### [Work instruction]
Search the data below for the word "packets" and report how many lines contain it, with no added words.

### [Excerpted data]
(* ===== verification/LoopWake.v ===== *)
(** * How a worker wakes a packet loop (src/af_xdp_user.c: loop_main,
      drain_eventfd, kick_tx, and the notification of queue_push)

    A worker that finishes a job pushes it on the done queue of the loop, and
    only then, outside of the mutex, adds to the loop's eventfd. The loop sleeps
    in [poll] on its socket and the eventfd, empties the eventfd, and only then
    takes the finished jobs. The state machine interleaves the two, with
    signals, packets, timeouts and errors of [poll]; critical sections of the
    queue are one step. The call that tells the kernel of new fill frames, and
    what the loop does with packets and frames, leave this state alone; they are
    the subject of XdpServer.v. It ends with the flush that [main] makes when all
    threads are gone. *)

From stdpp Require Import prelude list relations.
From Stdlib Require Import ZArith Lia.
From S2P Require Import Prelude.

Local Open Scope Z_scope.

(** ** State *)

(** The largest value of an eventfd. *)
Definition EVENTFD_MAX : Z := 2 ^ 64 - 2.

(** Where [loop_main] is: at [while (!global_exit)], in [poll], before each of
    its calls, in the flush after the loop, or at its end. *)
Inductive loop_pc :=
| LoopHead | InPoll | AtEventfd | AtRx | AtDone | AtReclaim | FlushDone | FlushReclaim | LoopEnded.

#[global] Instance loop_pc_eq_dec : EqDecision loop_pc.
Proof. solve_decision. Defined.

(** A worker outside of [queue_push], or past its unlock and before its write. *)
Inductive worker_pc := WFree | WNotify.

(** Jobs are their numbers; [k_sent] are those that were taken for
    transmission, [k_pushed] all that workers pushed. *)
Record wake := Wake {
  k_busy_poll : bool;
  k_exit : bool;
  k_efd : Z;
  k_done : list nat;
  k_sent : list nat;
  k_pushed : list nat;
  k_pc : loop_pc;
  k_workers : list worker_pc
}.

Definition wake_start (busy_poll : bool) (workers : nat) : wake :=
  Wake busy_poll false 0 [] [] [] LoopHead (replicate workers WFree).

Definition set_pc (pc : loop_pc) (s : wake) : wake :=
  Wake (k_busy_poll s) (k_exit s) (k_efd s) (k_done s) (k_sent s) (k_pushed s) pc (k_workers s).

(** ** Operations *)

(** What [poll] returns: the eventfd or the socket is readable, the timeout has
    passed, a signal came, another error. *)
Inductive poll_result := PollEventfd | PollSocket | PollTimeout | PollIntr | PollError.

(** [poll] reports a readable eventfd, and does not time out then. *)
Definition poll_may (r : poll_result) (s : wake) : bool :=
  match r with
  | PollEventfd => 0 <? k_efd s
  | PollTimeout => k_efd s =? 0
  | PollSocket | PollIntr | PollError => true
  end.

(** [read(fd, &v, sizeof(v))] of a non-blocking eventfd. *)
Definition drain_eventfd (s : wake) : wake :=
  Wake (k_busy_poll s) (k_exit s) 0 (k_done s) (k_sent s) (k_pushed s) (k_pc s) (k_workers s).

(** [queue_drain(&lp->done_q)] in [drain_done_and_tx] *)
Definition take_done (s : wake) : wake :=
  Wake (k_busy_poll s) (k_exit s) (k_efd s) [] (k_sent s ++ k_done s) (k_pushed s) (k_pc s) (k_workers s).

(** The next step of [loop_main]; [r] is the answer of [poll]. *)
Definition loop_main (r : poll_result) (s : wake) : wake :=
  match k_pc s with
  | LoopHead =>
      if k_exit s then set_pc FlushDone s
      else if k_busy_poll s then set_pc AtEventfd s else set_pc InPoll s
  | InPoll =>
      match r with
      | PollEventfd | PollSocket | PollTimeout => set_pc AtEventfd s
      | PollIntr => set_pc LoopHead s
      | PollError => set_pc FlushDone s
      end
  | AtEventfd => set_pc AtRx (drain_eventfd s)
  | AtRx => set_pc AtDone s
  | AtDone => set_pc AtReclaim (take_done s)
  | AtReclaim => set_pc LoopHead s
  | FlushDone => set_pc FlushReclaim (take_done s)
  | FlushReclaim => set_pc LoopEnded s
  | LoopEnded => s
  end.

(** The critical section of [queue_push] by worker [w]; done queues are not
    bounded and never shut down. *)
Definition push_done (w job : nat) (s : wake) : wake :=
  Wake (k_busy_poll s) (k_exit s) (k_efd s) (k_done s ++ [job]) (k_sent s) (k_pushed s ++ [job]) (k_pc s)
    (<[w := WNotify]> (k_workers s)).

(** [write(q->notify_fd, &one, sizeof(one))], which fails if the counter would
    pass its maximum. *)
Definition notify (w : nat) (s : wake) : wake :=
  Wake (k_busy_poll s) (k_exit s) (if k_efd s + 1 <=? EVENTFD_MAX then k_efd s + 1 else k_efd s) (k_done s)
    (k_sent s) (k_pushed s) (k_pc s) (<[w := WFree]> (k_workers s)).

(** [on_signal] *)
Definition on_signal (s : wake) : wake :=
  Wake (k_busy_poll s) true (k_efd s) (k_done s) (k_sent s) (k_pushed s) (k_pc s) (k_workers s).

Inductive wake_step : wake -> wake -> Prop :=
| wake_loop r s : (k_pc s = InPoll -> poll_may r s = true) -> wake_step s (loop_main r s)
| wake_push w job s : k_workers s !! w = Some WFree -> wake_step s (push_done w job s)
| wake_notify w s : k_workers s !! w = Some WNotify -> wake_step s (notify w s)
| wake_signal s : wake_step s (on_signal s)
| wake_flush s : k_pc s = LoopEnded -> Forall (eq WFree) (k_workers s) -> wake_step s (take_done s).

(** A worker has pushed a job and not written to the eventfd. *)
Definition notifying (s : wake) : Prop := WNotify ∈ k_workers s.

(** Between the read of the eventfd and the take of the finished jobs. *)
Definition about_to_take (pc : loop_pc) : Prop :=
  match pc with AtRx | AtDone | FlushDone | FlushReclaim | LoopEnded => True | _ => False end.

Record wake_inv (s : wake) : Prop := WakeInv {
  wi_efd : 0 <= k_efd s <= EVENTFD_MAX;
  wi_jobs : k_pushed s = k_sent s ++ k_done s;
  wi_wake : k_done s <> [] -> about_to_take (k_pc s) \/ 0 < k_efd s \/ notifying s
}.

(** ** TX wake-ups *)

(** [kick_tx]: whether it makes the system call, for [outstanding_tx], the
    option and the flag in the ring. *)
Definition kick_tx (outstanding : Z) (need_wakeup flag : bool) : bool :=
  if outstanding =? 0 then false else negb need_wakeup || flag.

(** ** Lemmas *)

Lemma loop_main_inv r s : (k_pc s = InPoll -> poll_may r s = true) -> wake_inv s -> wake_inv (loop_main r s).
Proof.
  intros Hp [He Hj Hw]. unfold loop_main, set_pc, drain_eventfd, take_done.
  destruct (k_pc s) eqn:Epc; [destruct (k_exit s); [|destruct (k_busy_poll s)]|destruct r|..];
    split; cbn [k_efd k_pushed k_sent k_done k_pc k_workers]; rewrite ?app_nil_r; try done; try (unfold EVENTFD_MAX; lia);
    intros Hd; rewrite ?Epc; cbn [about_to_take]; try (by left); try (destruct (Hw Hd) as [[]|?]; by right).
Qed.

Lemma wake_step_inv s s' : wake_step s s' -> wake_inv s -> wake_inv s'.
Proof.
  intros Hs Hinv. destruct Hs as [r s Hp|w job s Hw|w s Hw|s|s Hpc _].
  - by apply loop_main_inv.
  - destruct Hinv as [He Hj _]. split; cbn [push_done k_efd k_pushed k_sent k_done k_pc k_workers]; [done|by rewrite Hj, app_assoc|].
    intros _. do 2 right. apply list_elem_of_lookup. exists w. apply list_lookup_insert_eq. by eapply lookup_lt_Some.
  - destruct Hinv as [He Hj Hk]. split; cbn [notify k_efd k_pushed k_sent k_done k_pc k_workers]; [case_test; lia|done|].
    intros Hd. right. left. unfold EVENTFD_MAX in *. case_test; lia.
  - destruct Hinv. by split.
  - destruct Hinv as [He Hj Hk]. split; cbn [take_done k_efd k_pushed k_sent k_done k_pc]; [done|by rewrite app_nil_r|done].
Qed.

Lemma wake_reach_inv b n s : rtc wake_step (wake_start b n) s -> wake_inv s.
Proof.
  intros Hr. assert (wake_inv (wake_start b n)) as Hi by (split; cbn; unfold EVENTFD_MAX; [lia|done|done]).
  remember (wake_start b n) as s0 eqn:E. clear E. induction Hr as [s|s s1 s2 Hs _ IH]; [done|]. by eapply IH, wake_step_inv.
Qed.

(** Five steps of the loop from [poll]. *)
Definition round (s : wake) : wake :=
  Nat.iter 4 (loop_main PollTimeout) (loop_main PollEventfd s).

Lemma round_takes s : k_pc s = InPoll ->
  round s = Wake (k_busy_poll s) (k_exit s) 0 [] (k_sent s ++ k_done s) (k_pushed s) LoopHead (k_workers s).
Proof. intros Hpc. unfold round. destruct s. cbn [k_pc] in Hpc. by subst. Qed.

(** ** Theorems *)

(** C25: No wake-up is lost. In every interleaving, finished jobs are taken in
    the order in which they were pushed, each once; and while the loop sleeps in
    [poll], a finished job on its queue means that the eventfd is readable or
    that the worker is about to write to it, so that [poll] does not run into
    its timeout; the loop's next round then takes every job, without waiting
    for a packet. A full eventfd does no harm, as it is readable. After the
    loop has ended, the flush of [main] leaves no job behind. *)
Theorem no_lost_wakeup busy workers s : rtc wake_step (wake_start busy workers) s ->
  k_pushed s = k_sent s ++ k_done s /\
  (k_pc s = InPoll -> k_done s <> [] -> ~ notifying s ->
     poll_may PollTimeout s = false /\ poll_may PollEventfd s = true /\
     k_done (round s) = [] /\ k_sent (round s) = k_pushed s /\ rtc wake_step s (round s)) /\
  (k_pc s = LoopEnded -> k_sent (take_done s) = k_pushed s).
Proof.
  intros Hr. destruct (wake_reach_inv _ _ _ Hr) as [He Hj Hw]. split_and!; [done| |done].
  intros Hpc Hd Hn. destruct (Hw Hd) as [Ht|[Hp|?]]; [by rewrite Hpc in Ht| |done].
  rewrite (round_takes s Hpc). split_and!; [unfold poll_may; lia|unfold poll_may; lia|done|done|].
  rewrite <- (round_takes s Hpc). unfold round. cbn [Nat.iter].
  eapply rtc_l; [apply (wake_loop PollEventfd); intros _; unfold poll_may; lia|].
  destruct s as [b x efd dn sn pu pc ws]. cbn [k_pc] in Hpc. subst pc. cbn.
  do 4 (eapply rtc_l; [apply (wake_loop PollTimeout); discriminate|]; cbn). apply rtc_refl.
Qed.

(** Worker 0 pushes job 7 while the loop is about to sleep, and writes. *)
Definition sample_wake : wake := notify 0 (push_done 0 7 (loop_main PollTimeout (wake_start false 1))).

Lemma no_lost_wakeup_witness : k_pc sample_wake = InPoll /\ k_done sample_wake <> [] /\
  k_pushed sample_wake = k_sent sample_wake ++ k_done sample_wake /\
  (k_pc sample_wake = InPoll -> k_done sample_wake <> [] -> ~ notifying sample_wake ->
     poll_may PollTimeout sample_wake = false /\ poll_may PollEventfd sample_wake = true /\
     k_done (round sample_wake) = [] /\ k_sent (round sample_wake) = k_pushed sample_wake /\ rtc wake_step sample_wake (round sample_wake)) /\
  (k_pc sample_wake = LoopEnded -> k_sent (take_done sample_wake) = k_pushed sample_wake).
Proof.
  split; [reflexivity|]. split; [discriminate|]. apply (no_lost_wakeup false 1 sample_wake). unfold sample_wake.
  eapply rtc_l; [apply (wake_loop PollTimeout); discriminate|].
  eapply rtc_l; [apply (wake_push 0 7); reflexivity|]. eapply rtc_l; [apply (wake_notify 0); reflexivity|apply rtc_refl].
Defined.

(** A kernel that sleeps while frames wait is called: it sets the flag of the
    ring if the option was given, and has no flag to set otherwise. *)
Theorem kick_tx_wakes outstanding need_wakeup flag asleep :
  outstanding <> 0 -> flag = need_wakeup && asleep -> asleep = true -> kick_tx outstanding need_wakeup flag = true.
Proof. intros Ho -> ->. unfold kick_tx. rewrite (proj2 (Z.eqb_neq _ _) Ho). by destruct need_wakeup. Qed.

Lemma kick_tx_wakes_witness : kick_tx 3 false false = true /\ kick_tx 3 true true = true.
Proof. split; [apply (kick_tx_wakes 3 false false true)|apply (kick_tx_wakes 3 true true true)]; done. Defined.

### [Result of this exercise]
2